In the listing beneath this line, copy exactly the lines starting with the one containing "concat batches ≡ₚ filter (fun s => is_ready 100" and going on through the one containing "anything is ready".
(Beginning of DATASET RECORDS)
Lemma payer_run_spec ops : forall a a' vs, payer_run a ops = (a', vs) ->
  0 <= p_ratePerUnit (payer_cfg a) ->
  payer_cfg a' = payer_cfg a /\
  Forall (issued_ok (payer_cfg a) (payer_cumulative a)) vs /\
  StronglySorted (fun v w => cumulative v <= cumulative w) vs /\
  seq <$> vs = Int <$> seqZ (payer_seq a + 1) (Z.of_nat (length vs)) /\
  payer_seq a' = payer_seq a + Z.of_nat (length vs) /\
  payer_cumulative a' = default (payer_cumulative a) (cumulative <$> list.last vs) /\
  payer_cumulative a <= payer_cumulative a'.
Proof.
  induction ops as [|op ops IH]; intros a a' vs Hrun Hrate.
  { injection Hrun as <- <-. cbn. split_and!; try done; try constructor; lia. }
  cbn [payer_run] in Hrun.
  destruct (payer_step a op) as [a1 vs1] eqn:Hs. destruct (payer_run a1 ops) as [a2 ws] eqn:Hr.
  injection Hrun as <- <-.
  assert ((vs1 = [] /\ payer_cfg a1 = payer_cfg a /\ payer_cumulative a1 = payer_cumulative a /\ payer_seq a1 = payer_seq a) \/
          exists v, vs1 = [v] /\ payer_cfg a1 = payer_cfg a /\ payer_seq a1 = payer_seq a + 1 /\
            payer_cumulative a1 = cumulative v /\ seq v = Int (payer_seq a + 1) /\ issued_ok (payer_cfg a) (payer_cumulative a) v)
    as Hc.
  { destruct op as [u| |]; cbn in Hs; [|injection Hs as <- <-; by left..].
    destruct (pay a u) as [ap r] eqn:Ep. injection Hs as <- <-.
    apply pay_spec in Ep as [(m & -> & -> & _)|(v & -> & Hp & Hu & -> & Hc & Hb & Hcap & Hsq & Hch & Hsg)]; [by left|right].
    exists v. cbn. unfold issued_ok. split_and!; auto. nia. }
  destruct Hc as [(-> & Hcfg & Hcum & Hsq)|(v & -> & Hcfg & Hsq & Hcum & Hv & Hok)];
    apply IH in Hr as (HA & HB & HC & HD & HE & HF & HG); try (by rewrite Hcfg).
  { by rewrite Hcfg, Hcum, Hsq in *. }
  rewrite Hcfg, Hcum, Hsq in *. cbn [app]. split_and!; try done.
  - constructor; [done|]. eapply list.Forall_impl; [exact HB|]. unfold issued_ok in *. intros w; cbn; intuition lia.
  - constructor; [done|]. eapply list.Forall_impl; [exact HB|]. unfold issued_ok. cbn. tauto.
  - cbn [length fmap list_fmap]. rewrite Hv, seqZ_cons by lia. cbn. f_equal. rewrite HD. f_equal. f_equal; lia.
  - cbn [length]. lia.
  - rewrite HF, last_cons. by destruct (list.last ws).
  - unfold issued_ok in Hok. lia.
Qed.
(End of DATASET RECORDS)
(Beginning of DATASET RECORDS)
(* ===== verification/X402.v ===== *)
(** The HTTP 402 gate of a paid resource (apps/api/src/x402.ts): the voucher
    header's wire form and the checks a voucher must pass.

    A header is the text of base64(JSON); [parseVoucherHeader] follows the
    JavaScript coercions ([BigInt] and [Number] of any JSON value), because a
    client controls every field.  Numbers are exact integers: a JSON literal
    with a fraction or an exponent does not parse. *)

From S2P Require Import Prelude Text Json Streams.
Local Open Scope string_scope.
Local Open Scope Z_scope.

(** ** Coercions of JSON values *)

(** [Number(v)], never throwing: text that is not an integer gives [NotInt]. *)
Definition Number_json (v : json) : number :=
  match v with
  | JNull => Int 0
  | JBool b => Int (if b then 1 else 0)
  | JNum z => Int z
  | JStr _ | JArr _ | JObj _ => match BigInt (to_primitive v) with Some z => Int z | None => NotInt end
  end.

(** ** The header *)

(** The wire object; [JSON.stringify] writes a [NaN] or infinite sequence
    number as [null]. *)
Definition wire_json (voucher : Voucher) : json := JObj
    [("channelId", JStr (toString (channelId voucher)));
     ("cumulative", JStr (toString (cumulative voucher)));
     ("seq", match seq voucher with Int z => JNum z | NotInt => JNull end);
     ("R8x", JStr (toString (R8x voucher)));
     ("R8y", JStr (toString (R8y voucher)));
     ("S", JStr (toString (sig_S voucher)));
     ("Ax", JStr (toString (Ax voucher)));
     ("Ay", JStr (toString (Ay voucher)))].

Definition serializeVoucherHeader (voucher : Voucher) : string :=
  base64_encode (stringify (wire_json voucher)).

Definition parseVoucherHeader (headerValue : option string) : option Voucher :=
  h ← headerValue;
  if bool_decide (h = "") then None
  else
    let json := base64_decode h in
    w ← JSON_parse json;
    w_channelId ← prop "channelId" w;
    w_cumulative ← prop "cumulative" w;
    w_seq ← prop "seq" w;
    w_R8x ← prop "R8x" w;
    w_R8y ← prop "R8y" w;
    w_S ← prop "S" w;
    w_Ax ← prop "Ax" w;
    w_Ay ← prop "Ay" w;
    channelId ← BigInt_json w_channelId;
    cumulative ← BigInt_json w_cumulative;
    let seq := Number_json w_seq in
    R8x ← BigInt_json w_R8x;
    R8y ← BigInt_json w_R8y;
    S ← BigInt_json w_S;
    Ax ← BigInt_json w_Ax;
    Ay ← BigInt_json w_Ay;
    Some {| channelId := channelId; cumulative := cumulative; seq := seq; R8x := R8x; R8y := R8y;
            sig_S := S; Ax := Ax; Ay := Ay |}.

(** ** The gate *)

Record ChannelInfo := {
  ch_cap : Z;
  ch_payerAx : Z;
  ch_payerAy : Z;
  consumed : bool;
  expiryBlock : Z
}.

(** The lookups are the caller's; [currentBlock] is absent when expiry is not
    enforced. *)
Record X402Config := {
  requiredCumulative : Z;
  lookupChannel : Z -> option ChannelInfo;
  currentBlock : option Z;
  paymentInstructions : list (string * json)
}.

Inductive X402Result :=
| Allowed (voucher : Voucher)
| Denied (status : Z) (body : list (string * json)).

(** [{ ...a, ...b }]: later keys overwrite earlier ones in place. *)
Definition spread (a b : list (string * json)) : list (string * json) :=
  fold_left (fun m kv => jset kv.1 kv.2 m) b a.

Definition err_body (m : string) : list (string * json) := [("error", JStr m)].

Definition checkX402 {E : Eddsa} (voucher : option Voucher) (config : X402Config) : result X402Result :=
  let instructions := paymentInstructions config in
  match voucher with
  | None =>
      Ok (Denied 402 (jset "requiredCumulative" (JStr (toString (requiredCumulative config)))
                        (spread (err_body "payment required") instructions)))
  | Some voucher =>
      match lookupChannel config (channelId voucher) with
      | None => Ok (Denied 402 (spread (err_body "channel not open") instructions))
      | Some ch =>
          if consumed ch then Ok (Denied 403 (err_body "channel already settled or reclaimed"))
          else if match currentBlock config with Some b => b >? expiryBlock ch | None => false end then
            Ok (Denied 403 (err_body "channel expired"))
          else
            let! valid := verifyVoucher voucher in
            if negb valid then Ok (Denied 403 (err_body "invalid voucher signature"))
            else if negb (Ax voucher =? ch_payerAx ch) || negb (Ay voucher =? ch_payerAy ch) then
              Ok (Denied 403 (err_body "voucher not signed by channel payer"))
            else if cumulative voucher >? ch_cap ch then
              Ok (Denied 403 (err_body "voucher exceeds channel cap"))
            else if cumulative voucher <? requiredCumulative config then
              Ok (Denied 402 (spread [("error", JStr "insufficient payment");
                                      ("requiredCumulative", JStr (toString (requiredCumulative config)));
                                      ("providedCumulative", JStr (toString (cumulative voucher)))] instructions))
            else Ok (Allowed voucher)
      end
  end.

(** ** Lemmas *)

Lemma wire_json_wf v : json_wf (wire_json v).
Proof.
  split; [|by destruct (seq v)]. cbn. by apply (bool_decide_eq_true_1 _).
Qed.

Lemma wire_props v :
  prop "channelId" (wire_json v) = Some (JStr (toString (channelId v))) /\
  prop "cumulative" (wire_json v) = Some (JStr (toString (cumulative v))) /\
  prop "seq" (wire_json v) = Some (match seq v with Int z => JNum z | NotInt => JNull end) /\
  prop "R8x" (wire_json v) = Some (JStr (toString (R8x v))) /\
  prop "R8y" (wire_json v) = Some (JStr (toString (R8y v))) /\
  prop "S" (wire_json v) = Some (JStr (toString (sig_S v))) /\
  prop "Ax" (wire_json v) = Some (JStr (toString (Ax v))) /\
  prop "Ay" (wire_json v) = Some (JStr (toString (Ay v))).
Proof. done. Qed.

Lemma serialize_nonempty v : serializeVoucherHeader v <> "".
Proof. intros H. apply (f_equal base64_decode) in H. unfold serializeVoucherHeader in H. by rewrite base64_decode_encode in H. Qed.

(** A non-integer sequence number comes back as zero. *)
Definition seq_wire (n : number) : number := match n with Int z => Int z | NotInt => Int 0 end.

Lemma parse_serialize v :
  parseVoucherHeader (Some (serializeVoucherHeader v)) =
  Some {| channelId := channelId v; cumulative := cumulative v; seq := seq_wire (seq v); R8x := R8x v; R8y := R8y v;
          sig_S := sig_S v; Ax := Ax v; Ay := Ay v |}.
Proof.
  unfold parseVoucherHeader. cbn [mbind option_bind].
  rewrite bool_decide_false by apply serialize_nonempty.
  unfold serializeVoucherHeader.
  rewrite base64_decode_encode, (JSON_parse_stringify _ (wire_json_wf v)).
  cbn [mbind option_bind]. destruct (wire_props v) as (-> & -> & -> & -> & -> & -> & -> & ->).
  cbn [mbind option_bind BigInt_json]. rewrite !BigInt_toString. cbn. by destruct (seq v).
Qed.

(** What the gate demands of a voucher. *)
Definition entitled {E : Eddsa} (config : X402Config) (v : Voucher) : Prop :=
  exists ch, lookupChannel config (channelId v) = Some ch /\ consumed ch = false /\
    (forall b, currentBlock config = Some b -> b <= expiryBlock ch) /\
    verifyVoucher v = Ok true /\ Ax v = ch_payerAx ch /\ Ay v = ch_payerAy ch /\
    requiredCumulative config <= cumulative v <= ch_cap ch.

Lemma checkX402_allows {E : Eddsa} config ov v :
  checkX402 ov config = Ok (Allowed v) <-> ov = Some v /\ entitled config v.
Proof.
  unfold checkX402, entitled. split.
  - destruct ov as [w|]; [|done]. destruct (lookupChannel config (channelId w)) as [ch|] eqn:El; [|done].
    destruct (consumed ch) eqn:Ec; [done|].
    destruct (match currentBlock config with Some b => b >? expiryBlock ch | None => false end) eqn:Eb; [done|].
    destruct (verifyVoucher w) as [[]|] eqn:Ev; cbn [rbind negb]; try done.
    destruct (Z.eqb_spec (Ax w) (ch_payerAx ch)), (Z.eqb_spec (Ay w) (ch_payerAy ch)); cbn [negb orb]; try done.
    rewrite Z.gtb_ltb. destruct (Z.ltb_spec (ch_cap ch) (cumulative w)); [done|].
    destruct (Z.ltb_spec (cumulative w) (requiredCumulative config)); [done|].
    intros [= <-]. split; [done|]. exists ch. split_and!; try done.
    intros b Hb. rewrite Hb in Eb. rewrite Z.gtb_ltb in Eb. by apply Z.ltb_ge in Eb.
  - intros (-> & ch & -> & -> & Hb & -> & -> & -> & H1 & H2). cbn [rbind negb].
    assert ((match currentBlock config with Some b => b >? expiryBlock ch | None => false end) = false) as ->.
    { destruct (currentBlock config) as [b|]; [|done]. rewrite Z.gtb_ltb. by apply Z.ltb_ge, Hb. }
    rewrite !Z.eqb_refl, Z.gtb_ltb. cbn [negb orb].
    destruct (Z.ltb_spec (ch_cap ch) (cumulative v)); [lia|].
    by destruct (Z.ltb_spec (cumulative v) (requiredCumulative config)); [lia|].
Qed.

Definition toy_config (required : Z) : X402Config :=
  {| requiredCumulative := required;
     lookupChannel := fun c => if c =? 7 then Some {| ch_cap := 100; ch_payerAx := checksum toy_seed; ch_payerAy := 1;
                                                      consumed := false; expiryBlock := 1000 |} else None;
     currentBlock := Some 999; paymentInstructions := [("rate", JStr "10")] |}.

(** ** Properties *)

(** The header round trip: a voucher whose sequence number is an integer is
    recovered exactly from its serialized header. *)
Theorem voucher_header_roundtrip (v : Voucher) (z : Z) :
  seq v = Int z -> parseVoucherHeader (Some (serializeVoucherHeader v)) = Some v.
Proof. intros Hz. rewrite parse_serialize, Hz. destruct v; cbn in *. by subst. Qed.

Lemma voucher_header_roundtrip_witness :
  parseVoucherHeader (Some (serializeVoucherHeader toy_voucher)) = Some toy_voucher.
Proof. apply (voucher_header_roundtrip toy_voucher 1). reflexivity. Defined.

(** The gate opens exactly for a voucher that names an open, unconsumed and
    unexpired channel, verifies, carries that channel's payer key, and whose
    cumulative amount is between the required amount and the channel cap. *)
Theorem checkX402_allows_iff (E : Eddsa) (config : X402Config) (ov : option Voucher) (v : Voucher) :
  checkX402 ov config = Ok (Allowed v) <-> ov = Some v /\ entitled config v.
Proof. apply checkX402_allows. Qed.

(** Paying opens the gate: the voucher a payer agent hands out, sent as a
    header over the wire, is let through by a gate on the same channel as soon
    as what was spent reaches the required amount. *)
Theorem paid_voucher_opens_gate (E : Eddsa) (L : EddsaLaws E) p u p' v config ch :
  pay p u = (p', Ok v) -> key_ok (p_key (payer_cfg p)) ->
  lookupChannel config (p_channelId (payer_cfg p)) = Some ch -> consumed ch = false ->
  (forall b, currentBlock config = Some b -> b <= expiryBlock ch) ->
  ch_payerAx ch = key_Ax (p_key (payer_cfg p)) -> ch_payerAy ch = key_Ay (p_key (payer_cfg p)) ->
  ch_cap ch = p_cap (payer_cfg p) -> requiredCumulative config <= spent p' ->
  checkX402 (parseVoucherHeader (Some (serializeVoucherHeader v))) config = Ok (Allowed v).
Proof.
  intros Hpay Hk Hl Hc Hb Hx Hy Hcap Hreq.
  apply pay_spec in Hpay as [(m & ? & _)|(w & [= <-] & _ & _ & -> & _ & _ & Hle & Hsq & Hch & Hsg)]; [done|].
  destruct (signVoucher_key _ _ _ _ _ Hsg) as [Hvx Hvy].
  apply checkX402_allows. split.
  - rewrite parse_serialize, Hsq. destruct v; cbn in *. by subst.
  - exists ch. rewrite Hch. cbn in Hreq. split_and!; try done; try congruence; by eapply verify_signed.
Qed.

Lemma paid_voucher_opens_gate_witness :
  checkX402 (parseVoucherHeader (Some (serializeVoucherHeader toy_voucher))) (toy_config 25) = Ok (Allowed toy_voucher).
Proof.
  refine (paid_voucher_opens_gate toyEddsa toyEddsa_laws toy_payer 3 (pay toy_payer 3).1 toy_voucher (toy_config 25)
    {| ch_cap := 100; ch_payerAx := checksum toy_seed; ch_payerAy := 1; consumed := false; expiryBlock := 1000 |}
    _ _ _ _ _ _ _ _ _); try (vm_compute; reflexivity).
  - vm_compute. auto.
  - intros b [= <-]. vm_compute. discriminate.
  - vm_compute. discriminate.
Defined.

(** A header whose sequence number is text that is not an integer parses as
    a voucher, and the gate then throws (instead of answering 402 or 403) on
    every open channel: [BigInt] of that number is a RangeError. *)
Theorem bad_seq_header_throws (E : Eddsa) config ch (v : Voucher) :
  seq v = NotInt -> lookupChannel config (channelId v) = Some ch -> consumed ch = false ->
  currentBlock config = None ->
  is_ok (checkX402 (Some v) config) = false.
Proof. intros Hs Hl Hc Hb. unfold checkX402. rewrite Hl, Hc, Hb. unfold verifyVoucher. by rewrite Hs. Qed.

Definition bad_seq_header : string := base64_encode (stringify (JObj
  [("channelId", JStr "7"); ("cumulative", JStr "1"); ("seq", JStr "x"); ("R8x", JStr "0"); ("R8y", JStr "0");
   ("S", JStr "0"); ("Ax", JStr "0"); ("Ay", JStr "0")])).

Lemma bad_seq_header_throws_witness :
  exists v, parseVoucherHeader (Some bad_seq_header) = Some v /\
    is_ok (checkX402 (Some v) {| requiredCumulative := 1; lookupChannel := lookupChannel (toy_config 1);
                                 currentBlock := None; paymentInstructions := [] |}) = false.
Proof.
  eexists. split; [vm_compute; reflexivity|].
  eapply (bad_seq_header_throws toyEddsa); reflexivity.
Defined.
(End of DATASET RECORDS)
(Beginning of DATASET RECORDS)
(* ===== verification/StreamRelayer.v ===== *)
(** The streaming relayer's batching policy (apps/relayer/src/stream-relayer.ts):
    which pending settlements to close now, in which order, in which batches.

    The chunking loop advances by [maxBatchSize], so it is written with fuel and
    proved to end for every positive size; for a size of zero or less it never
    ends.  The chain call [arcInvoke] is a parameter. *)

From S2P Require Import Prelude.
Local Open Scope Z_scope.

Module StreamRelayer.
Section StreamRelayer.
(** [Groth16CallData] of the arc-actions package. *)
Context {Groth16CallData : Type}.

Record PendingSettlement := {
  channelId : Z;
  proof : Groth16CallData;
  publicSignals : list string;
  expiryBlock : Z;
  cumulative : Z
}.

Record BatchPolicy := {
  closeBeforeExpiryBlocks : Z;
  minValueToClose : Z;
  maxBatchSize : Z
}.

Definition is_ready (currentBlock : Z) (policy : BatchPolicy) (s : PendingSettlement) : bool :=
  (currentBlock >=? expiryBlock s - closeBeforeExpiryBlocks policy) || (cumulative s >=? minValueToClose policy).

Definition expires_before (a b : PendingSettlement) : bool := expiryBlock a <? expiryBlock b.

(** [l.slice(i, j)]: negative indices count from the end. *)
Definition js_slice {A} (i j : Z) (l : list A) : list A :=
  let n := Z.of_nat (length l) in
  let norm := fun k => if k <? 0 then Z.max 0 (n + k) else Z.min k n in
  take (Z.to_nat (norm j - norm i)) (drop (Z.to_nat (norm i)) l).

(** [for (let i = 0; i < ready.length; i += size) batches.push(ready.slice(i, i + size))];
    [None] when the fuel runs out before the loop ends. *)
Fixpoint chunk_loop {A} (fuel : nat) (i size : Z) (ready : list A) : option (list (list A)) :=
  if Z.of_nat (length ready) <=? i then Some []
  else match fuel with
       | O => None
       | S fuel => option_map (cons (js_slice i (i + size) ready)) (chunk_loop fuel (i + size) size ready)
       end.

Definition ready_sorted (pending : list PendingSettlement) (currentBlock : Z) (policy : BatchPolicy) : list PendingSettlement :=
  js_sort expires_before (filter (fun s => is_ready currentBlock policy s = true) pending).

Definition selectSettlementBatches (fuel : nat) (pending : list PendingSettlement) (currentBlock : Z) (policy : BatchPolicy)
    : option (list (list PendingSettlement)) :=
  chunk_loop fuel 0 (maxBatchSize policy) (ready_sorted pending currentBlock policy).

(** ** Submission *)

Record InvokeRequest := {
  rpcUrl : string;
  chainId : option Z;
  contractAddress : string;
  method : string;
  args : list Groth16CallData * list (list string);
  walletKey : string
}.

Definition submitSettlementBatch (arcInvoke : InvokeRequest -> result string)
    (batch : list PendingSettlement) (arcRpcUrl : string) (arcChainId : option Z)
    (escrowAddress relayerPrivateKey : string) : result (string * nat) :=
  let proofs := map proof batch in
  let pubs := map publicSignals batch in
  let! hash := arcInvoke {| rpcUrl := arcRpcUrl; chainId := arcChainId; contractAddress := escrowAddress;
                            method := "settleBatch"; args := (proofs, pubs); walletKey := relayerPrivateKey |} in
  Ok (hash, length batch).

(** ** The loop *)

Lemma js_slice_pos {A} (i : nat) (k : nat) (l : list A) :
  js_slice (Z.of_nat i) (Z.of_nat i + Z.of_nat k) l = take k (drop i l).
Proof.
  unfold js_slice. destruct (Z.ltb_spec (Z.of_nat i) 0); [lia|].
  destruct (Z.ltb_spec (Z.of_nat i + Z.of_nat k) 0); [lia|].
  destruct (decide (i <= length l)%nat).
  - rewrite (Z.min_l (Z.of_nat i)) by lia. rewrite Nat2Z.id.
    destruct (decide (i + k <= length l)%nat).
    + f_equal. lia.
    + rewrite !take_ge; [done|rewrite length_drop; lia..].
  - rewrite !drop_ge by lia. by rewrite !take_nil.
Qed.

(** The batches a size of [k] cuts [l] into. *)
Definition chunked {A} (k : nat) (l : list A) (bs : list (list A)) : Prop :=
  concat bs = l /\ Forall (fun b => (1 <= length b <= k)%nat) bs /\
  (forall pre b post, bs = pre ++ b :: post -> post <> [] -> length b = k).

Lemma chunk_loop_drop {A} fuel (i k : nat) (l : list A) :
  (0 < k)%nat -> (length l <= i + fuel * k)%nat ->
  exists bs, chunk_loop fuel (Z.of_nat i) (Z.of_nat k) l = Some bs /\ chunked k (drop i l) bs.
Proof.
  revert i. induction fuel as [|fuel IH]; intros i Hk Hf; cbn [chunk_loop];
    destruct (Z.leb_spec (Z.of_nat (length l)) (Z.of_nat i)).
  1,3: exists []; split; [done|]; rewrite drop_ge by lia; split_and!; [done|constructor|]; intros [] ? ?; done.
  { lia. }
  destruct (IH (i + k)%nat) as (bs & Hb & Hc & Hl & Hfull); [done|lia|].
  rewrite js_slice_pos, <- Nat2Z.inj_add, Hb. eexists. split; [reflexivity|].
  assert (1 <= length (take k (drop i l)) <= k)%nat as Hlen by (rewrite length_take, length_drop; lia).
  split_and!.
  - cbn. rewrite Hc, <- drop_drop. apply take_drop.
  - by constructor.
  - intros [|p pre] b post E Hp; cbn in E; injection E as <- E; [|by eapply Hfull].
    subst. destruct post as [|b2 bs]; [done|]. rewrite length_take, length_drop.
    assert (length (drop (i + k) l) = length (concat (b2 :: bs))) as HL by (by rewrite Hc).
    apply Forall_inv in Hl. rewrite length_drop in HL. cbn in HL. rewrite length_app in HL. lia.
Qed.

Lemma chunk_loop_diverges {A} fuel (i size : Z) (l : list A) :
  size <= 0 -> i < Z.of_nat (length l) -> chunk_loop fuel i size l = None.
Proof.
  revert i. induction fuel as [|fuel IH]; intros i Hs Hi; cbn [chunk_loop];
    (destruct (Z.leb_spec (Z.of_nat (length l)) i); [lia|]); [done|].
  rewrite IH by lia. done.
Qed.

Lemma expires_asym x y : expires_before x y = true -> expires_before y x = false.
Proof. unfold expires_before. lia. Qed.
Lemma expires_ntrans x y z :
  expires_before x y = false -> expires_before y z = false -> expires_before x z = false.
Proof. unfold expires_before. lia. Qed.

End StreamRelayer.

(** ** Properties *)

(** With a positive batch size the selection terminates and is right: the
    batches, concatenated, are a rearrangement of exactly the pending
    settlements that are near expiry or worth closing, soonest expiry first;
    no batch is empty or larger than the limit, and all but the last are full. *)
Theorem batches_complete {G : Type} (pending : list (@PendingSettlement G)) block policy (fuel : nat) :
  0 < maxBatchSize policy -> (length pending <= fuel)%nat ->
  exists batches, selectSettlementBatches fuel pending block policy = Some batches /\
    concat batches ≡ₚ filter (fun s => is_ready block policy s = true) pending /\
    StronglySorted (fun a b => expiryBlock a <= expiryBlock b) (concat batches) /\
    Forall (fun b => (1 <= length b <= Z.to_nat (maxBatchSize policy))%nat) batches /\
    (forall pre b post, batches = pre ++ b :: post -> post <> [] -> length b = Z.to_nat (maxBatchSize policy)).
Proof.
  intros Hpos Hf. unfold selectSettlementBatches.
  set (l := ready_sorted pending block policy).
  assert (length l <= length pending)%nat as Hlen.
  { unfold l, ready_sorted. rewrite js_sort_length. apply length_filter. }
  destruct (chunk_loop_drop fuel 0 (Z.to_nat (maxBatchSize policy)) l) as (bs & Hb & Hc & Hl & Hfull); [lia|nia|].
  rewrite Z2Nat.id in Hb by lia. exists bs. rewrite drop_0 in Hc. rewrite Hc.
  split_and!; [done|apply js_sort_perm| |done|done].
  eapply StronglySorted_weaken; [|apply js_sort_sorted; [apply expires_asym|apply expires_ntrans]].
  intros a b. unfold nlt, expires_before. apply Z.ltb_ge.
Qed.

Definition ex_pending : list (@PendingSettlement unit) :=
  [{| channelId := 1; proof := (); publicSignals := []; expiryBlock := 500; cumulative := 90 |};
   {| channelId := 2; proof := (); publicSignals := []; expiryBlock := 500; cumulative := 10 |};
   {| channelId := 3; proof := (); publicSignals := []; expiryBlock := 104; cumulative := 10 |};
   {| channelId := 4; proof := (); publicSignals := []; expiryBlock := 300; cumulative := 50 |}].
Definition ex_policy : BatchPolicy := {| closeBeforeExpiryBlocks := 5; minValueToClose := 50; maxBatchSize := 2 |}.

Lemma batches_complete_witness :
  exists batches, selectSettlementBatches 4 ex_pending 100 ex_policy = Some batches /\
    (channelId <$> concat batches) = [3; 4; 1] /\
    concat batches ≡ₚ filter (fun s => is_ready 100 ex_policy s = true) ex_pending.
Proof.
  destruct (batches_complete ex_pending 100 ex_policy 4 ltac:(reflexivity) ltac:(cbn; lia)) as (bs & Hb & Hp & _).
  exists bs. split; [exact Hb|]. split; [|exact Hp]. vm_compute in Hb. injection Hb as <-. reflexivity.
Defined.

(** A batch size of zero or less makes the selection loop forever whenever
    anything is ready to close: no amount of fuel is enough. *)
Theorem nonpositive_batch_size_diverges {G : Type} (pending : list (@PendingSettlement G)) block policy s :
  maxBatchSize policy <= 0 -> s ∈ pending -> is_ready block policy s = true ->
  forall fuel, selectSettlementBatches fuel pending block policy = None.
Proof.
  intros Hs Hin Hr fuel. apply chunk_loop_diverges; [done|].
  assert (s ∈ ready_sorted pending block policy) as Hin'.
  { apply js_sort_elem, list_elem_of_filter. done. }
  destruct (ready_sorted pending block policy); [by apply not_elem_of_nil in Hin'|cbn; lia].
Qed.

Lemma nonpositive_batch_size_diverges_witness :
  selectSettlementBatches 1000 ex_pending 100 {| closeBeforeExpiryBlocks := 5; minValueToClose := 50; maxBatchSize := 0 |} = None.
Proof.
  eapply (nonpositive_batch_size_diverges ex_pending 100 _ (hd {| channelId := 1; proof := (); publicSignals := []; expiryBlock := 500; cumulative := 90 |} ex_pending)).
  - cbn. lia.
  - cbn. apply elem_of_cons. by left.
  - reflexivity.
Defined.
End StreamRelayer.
(End of DATASET RECORDS)
SOLUTION FOR THIS PROBLEM >>
    concat batches ≡ₚ filter (fun s => is_ready 100 ex_policy s = true) ex_pending.
Proof.
  destruct (batches_complete ex_pending 100 ex_policy 4 ltac:(reflexivity) ltac:(cbn; lia)) as (bs & Hb & Hp & _).
  exists bs. split; [exact Hb|]. split; [|exact Hp]. vm_compute in Hb. injection Hb as <-. reflexivity.
Defined.

(** A batch size of zero or less makes the selection loop forever whenever
    anything is ready to close: no amount of fuel is enough. *)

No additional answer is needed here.